Exercise data

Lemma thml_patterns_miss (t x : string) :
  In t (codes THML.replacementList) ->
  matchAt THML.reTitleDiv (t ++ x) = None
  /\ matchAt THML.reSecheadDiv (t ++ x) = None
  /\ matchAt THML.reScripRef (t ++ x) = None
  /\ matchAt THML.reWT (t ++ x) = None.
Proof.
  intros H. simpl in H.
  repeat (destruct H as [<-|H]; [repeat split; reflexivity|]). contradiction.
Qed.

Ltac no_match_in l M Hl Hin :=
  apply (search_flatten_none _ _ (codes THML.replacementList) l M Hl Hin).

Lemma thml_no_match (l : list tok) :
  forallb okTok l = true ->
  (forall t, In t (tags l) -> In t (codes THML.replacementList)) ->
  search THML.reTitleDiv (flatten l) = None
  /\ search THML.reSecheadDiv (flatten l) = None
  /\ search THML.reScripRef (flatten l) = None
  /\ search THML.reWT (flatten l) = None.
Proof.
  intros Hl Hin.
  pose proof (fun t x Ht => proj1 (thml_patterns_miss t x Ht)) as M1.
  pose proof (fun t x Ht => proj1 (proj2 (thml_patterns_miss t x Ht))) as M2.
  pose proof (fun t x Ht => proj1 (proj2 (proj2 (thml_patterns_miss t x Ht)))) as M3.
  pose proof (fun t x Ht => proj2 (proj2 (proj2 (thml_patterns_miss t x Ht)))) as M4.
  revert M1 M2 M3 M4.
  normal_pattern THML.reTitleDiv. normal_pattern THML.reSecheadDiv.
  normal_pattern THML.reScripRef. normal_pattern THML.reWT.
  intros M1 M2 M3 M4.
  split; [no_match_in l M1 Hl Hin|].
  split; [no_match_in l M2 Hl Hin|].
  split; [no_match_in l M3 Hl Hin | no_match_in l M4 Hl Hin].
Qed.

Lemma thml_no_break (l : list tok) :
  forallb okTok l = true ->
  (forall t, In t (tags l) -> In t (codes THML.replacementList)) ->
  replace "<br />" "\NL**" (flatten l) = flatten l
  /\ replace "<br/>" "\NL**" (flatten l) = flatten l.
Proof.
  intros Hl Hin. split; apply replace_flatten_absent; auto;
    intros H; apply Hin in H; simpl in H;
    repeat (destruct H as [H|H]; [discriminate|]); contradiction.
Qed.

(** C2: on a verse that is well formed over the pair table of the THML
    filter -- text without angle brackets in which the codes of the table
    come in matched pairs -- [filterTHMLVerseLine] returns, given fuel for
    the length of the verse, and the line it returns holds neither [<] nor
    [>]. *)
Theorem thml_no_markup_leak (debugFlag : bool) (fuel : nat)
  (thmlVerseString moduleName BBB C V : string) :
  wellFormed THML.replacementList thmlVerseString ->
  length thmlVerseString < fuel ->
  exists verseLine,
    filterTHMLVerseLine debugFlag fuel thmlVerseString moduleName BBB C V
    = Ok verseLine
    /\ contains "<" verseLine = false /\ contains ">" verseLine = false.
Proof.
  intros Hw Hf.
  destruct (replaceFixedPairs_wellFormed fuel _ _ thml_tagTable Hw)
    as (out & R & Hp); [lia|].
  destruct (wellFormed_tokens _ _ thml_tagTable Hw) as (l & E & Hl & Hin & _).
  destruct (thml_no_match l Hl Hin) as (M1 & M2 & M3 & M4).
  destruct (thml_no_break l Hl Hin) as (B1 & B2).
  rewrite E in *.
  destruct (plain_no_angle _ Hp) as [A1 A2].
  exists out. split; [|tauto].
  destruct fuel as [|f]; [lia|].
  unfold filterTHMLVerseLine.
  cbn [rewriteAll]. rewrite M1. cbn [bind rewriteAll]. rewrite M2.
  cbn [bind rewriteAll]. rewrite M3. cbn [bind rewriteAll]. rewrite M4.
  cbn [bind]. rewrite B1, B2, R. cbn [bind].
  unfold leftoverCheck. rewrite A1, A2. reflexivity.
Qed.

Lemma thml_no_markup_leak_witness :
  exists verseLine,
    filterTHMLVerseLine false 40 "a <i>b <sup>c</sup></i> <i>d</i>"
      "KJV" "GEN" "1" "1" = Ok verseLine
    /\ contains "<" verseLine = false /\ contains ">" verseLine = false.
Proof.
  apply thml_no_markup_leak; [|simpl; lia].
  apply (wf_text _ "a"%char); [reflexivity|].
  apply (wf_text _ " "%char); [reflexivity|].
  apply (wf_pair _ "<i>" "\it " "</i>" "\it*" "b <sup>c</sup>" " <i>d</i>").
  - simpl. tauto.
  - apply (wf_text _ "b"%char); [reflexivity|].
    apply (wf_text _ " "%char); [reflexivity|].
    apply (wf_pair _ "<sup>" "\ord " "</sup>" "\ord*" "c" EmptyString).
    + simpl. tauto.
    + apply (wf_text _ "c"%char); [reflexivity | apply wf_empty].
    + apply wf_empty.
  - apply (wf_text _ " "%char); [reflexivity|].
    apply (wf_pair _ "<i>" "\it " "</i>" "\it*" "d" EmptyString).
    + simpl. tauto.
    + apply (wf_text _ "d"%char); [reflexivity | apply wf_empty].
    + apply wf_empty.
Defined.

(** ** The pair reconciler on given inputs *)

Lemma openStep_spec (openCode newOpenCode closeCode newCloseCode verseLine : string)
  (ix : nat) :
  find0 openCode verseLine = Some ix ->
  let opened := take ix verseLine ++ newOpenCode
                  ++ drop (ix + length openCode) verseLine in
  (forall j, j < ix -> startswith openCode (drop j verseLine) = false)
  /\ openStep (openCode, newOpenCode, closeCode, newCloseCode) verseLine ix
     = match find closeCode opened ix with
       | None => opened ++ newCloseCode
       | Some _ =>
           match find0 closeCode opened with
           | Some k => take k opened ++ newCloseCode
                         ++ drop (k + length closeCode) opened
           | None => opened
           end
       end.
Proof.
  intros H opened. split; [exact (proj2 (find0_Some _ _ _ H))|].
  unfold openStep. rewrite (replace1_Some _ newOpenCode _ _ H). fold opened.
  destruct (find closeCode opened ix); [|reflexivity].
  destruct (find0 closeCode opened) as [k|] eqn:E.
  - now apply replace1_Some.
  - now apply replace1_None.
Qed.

==

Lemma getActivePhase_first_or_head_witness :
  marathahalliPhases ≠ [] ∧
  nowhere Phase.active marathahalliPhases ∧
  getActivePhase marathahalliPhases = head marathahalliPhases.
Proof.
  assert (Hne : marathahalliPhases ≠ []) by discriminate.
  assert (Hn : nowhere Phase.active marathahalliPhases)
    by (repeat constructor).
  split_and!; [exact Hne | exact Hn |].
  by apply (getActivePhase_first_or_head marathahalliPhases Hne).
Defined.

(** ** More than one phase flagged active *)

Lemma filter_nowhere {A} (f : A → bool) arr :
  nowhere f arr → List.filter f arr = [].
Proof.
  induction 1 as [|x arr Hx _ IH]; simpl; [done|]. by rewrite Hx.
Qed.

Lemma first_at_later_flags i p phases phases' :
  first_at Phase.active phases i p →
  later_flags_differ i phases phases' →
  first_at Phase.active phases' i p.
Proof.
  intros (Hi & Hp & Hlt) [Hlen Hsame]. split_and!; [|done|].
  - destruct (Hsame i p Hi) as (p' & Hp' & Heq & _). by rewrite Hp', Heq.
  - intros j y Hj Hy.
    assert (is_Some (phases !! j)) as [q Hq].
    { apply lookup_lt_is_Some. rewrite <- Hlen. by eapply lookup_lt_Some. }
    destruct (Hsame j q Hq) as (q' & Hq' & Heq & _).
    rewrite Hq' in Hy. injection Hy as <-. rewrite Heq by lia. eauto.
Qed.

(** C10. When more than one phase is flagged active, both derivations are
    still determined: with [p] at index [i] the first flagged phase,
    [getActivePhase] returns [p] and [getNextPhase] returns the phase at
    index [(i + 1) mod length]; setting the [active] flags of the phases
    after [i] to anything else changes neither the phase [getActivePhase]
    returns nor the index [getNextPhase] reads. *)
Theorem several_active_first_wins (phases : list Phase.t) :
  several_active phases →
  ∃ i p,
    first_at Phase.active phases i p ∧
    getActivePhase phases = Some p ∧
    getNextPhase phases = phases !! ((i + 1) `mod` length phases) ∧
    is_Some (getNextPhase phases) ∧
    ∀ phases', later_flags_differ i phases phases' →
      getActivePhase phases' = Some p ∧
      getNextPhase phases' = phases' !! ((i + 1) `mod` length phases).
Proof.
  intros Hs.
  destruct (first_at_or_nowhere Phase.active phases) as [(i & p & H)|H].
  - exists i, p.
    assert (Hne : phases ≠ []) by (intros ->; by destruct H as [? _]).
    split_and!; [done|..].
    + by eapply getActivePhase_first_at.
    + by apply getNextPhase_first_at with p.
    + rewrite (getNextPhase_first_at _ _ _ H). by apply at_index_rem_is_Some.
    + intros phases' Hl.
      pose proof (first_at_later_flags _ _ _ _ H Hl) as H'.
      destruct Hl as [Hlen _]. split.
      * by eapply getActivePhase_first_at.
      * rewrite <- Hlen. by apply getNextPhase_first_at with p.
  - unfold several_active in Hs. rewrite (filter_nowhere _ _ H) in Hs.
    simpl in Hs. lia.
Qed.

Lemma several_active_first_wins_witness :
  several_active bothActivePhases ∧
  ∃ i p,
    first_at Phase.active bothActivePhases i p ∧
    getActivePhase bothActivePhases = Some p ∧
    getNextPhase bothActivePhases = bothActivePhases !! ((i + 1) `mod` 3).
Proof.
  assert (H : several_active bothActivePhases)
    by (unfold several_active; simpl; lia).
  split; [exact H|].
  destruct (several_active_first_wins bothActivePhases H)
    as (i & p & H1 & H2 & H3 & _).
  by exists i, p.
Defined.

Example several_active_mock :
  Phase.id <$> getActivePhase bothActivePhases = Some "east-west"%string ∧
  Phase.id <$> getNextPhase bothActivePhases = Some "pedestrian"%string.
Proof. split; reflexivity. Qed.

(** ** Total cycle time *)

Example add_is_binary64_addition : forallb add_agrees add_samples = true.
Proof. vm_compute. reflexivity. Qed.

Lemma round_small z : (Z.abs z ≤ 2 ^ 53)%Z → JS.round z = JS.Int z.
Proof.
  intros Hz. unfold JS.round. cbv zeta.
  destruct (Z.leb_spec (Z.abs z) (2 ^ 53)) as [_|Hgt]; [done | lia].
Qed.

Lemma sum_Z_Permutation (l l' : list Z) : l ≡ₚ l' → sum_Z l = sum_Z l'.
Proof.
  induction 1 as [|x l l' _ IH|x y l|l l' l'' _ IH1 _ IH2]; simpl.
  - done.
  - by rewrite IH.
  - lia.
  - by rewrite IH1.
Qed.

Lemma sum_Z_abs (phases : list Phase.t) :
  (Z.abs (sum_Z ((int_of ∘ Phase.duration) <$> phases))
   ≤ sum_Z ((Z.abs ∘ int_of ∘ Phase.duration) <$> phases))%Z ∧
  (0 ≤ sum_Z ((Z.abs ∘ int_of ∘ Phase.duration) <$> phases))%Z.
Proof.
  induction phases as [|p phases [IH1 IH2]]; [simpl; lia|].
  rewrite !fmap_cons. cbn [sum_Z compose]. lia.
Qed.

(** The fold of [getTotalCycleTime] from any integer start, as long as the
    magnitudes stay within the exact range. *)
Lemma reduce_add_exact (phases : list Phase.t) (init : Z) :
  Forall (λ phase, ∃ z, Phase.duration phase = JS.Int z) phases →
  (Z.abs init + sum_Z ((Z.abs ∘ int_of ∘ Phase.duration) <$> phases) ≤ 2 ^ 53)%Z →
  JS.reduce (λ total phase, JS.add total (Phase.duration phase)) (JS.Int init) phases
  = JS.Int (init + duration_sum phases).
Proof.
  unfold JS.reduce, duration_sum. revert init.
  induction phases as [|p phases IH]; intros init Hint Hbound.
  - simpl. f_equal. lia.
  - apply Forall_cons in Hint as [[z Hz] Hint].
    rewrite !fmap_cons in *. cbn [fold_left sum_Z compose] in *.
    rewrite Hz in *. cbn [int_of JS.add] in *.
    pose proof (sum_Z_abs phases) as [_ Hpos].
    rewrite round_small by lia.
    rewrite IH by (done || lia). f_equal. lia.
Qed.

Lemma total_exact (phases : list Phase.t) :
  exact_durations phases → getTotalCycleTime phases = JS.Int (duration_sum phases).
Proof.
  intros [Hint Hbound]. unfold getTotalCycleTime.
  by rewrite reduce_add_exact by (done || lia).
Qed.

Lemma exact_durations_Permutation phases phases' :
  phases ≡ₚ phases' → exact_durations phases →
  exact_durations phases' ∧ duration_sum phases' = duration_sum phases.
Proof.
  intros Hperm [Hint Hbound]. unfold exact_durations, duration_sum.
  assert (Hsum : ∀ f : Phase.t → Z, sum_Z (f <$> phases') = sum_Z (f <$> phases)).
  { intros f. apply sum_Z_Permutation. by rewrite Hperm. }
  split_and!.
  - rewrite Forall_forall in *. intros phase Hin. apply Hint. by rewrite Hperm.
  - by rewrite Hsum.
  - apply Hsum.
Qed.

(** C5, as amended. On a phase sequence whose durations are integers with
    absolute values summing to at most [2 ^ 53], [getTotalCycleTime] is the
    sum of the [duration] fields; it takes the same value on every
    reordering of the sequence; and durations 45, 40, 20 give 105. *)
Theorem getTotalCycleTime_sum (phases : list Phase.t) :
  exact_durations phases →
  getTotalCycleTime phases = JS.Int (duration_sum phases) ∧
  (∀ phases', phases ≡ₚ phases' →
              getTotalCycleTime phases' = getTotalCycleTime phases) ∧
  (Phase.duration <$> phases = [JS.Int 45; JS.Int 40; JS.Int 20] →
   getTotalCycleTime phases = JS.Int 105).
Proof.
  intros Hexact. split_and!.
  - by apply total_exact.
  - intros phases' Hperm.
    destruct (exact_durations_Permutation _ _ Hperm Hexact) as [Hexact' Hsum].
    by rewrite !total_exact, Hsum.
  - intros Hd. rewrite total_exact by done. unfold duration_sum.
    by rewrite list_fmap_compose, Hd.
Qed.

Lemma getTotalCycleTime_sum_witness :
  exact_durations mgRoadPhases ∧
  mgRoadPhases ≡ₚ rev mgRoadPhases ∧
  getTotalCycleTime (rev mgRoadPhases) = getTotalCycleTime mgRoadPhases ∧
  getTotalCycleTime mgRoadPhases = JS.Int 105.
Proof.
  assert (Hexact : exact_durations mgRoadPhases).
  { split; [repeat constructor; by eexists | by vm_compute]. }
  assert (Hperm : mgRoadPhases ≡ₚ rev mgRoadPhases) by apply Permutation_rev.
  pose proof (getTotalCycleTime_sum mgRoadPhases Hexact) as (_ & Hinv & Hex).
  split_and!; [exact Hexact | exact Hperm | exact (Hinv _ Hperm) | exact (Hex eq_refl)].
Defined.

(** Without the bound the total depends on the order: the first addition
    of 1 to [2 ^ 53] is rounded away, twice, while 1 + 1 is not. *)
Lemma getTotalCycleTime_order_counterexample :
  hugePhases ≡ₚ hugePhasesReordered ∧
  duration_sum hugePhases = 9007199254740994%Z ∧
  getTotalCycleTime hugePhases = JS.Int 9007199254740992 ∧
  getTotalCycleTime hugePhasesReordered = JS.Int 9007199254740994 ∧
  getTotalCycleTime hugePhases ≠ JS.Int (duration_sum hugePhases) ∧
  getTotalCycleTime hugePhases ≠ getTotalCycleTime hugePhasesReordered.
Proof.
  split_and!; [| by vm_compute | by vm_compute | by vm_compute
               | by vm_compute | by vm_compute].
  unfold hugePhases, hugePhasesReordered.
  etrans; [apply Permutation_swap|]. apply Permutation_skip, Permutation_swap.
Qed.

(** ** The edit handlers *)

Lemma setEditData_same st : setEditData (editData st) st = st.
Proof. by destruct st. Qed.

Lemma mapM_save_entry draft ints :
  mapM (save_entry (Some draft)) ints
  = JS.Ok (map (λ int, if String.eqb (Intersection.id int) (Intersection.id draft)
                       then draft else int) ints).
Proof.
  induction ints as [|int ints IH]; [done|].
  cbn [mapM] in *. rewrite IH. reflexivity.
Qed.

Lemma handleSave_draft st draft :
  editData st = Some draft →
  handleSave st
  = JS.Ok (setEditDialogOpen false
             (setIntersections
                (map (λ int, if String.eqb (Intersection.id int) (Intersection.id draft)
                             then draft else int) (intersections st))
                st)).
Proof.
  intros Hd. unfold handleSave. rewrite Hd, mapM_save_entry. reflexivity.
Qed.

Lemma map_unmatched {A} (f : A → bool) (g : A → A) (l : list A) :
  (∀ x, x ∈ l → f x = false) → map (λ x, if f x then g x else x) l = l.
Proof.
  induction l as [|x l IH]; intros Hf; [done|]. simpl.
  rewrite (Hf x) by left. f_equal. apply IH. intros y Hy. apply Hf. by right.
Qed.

Exercise instructions
In the records above, the line with "Theorem getTotalCycleTime_sum (phases" marks the start and the line with "assert (Hexact : exact_durations" marks the end; copy that stretch exactly, both lines included, and nothing else.

Task answer
Theorem getTotalCycleTime_sum (phases : list Phase.t) :
  exact_durations phases →
  getTotalCycleTime phases = JS.Int (duration_sum phases) ∧
  (∀ phases', phases ≡ₚ phases' →
              getTotalCycleTime phases' = getTotalCycleTime phases) ∧
  (Phase.duration <$> phases = [JS.Int 45; JS.Int 40; JS.Int 20] →
   getTotalCycleTime phases = JS.Int 105).
Proof.
  intros Hexact. split_and!.
  - by apply total_exact.
  - intros phases' Hperm.
    destruct (exact_durations_Permutation _ _ Hperm Hexact) as [Hexact' Hsum].
    by rewrite !total_exact, Hsum.
  - intros Hd. rewrite total_exact by done. unfold duration_sum.
    by rewrite list_fmap_compose, Hd.
Qed.

Lemma getTotalCycleTime_sum_witness :
  exact_durations mgRoadPhases ∧
  mgRoadPhases ≡ₚ rev mgRoadPhases ∧
  getTotalCycleTime (rev mgRoadPhases) = getTotalCycleTime mgRoadPhases ∧
  getTotalCycleTime mgRoadPhases = JS.Int 105.
Proof.
  assert (Hexact : exact_durations mgRoadPhases).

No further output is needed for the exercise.